■ What the task requires ■
Through the line that contains "pl_max_memory_bytes : N;", return the data below exactly, starting at its first line; leave the rest out.

Stored records:
++++++++++

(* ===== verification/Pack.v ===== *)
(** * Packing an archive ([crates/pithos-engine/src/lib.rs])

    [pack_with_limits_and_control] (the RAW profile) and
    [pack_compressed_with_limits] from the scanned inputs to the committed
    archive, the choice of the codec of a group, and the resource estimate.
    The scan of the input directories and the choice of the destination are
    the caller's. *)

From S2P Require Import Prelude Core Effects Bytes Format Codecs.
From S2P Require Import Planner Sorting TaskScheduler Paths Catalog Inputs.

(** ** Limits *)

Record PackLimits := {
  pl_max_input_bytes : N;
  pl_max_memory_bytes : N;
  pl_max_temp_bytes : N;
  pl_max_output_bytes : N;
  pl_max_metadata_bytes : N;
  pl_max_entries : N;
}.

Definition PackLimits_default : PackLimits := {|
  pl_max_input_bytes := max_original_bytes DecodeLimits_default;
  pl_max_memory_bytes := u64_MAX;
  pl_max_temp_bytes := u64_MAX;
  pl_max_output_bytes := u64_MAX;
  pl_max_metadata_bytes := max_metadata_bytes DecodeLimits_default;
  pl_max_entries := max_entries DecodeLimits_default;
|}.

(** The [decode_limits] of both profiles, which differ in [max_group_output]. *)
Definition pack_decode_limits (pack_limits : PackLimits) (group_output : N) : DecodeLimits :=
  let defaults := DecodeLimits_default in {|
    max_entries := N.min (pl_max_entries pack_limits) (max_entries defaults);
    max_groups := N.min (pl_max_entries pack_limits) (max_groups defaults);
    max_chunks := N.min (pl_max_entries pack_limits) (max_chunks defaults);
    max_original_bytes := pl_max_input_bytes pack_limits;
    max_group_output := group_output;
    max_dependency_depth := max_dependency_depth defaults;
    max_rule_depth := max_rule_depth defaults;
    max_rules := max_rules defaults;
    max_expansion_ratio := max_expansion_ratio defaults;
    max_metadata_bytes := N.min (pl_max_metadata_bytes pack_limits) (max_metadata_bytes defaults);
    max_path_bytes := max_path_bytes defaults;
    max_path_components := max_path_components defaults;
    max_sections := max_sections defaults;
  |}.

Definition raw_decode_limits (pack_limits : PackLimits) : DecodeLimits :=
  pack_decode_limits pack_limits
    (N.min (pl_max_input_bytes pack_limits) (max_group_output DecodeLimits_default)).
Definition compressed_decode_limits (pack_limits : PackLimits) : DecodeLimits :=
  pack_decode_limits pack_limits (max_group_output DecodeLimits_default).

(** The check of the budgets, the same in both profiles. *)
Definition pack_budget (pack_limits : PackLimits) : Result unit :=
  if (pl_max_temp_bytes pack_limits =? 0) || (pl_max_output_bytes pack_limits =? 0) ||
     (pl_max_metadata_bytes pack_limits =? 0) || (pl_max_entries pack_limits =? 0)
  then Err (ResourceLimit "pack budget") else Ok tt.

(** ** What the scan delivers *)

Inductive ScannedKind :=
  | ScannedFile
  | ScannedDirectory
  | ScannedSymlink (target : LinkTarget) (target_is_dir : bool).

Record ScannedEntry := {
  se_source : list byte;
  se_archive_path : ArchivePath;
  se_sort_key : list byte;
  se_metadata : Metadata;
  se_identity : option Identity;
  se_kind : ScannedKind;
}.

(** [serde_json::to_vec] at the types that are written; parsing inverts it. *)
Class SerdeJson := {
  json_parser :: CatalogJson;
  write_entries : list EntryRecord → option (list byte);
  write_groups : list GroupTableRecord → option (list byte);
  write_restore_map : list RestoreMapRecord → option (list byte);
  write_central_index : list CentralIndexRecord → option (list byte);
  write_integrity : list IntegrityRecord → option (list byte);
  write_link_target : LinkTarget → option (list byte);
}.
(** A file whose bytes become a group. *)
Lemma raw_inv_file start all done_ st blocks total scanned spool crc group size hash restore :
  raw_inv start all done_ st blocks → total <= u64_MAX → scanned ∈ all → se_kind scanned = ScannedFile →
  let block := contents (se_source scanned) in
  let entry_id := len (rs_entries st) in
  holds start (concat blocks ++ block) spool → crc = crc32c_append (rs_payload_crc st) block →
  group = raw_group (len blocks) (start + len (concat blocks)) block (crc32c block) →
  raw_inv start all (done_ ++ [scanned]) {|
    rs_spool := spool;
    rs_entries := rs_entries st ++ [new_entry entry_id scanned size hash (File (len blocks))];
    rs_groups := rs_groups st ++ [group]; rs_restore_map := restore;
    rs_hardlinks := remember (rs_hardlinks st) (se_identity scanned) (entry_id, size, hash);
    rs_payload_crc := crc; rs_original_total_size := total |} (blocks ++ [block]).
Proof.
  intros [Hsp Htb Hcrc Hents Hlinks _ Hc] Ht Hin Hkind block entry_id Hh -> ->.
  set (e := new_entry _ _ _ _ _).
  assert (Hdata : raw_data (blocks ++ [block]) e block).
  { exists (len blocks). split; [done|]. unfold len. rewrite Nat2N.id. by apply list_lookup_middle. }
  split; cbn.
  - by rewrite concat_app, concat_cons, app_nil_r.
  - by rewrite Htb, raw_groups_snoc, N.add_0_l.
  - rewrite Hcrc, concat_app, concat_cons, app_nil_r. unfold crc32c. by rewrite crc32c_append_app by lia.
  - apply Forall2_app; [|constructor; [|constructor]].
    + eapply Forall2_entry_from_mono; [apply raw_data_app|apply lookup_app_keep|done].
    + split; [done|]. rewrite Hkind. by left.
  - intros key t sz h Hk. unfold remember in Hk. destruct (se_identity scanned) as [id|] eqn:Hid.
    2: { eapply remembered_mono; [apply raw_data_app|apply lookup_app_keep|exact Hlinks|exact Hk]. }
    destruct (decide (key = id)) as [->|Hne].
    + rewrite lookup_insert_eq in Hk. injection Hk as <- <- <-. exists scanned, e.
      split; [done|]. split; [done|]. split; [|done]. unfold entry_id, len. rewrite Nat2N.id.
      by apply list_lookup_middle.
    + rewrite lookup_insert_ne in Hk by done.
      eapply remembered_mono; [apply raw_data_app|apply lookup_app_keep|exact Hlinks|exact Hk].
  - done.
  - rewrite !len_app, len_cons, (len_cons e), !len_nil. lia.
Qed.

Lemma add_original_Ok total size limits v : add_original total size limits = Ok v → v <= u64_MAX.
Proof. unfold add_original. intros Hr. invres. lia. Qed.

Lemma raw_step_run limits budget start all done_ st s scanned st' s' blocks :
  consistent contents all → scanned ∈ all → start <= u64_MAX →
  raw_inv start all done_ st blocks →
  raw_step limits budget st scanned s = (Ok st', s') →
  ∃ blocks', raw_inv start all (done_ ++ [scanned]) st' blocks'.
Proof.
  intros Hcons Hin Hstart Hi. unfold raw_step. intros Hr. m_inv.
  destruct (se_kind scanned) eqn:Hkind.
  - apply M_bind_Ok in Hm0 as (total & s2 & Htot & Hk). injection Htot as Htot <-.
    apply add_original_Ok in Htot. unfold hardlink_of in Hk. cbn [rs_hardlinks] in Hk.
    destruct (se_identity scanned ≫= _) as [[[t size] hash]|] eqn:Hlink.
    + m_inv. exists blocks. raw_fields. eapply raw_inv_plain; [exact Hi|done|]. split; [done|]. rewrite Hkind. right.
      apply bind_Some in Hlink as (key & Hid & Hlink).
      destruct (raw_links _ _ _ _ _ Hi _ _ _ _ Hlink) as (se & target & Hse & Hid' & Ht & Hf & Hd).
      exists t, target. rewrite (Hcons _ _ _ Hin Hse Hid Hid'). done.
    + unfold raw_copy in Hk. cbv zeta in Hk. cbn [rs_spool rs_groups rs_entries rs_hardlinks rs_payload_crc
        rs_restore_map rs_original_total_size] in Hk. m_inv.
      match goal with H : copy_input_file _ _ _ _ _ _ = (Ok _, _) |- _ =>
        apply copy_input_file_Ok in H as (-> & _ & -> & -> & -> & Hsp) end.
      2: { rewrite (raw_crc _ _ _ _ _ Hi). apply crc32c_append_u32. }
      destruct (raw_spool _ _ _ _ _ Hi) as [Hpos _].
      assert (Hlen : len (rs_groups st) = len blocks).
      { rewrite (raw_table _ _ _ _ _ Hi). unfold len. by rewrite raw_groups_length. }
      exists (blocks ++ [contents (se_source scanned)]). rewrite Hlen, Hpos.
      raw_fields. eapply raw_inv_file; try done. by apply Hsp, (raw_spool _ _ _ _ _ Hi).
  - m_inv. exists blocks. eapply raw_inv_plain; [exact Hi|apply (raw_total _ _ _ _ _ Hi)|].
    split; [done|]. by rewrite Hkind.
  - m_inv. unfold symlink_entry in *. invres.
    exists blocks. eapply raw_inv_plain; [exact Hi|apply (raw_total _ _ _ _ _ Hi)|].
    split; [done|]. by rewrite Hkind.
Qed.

++++++++++

■ Solution for this exercise ■
(* ===== verification/Pack.v ===== *)
(** * Packing an archive ([crates/pithos-engine/src/lib.rs])

    [pack_with_limits_and_control] (the RAW profile) and
    [pack_compressed_with_limits] from the scanned inputs to the committed
    archive, the choice of the codec of a group, and the resource estimate.
    The scan of the input directories and the choice of the destination are
    the caller's. *)

From S2P Require Import Prelude Core Effects Bytes Format Codecs.
From S2P Require Import Planner Sorting TaskScheduler Paths Catalog Inputs.

(** ** Limits *)

Record PackLimits := {
  pl_max_input_bytes : N;
  pl_max_memory_bytes : N;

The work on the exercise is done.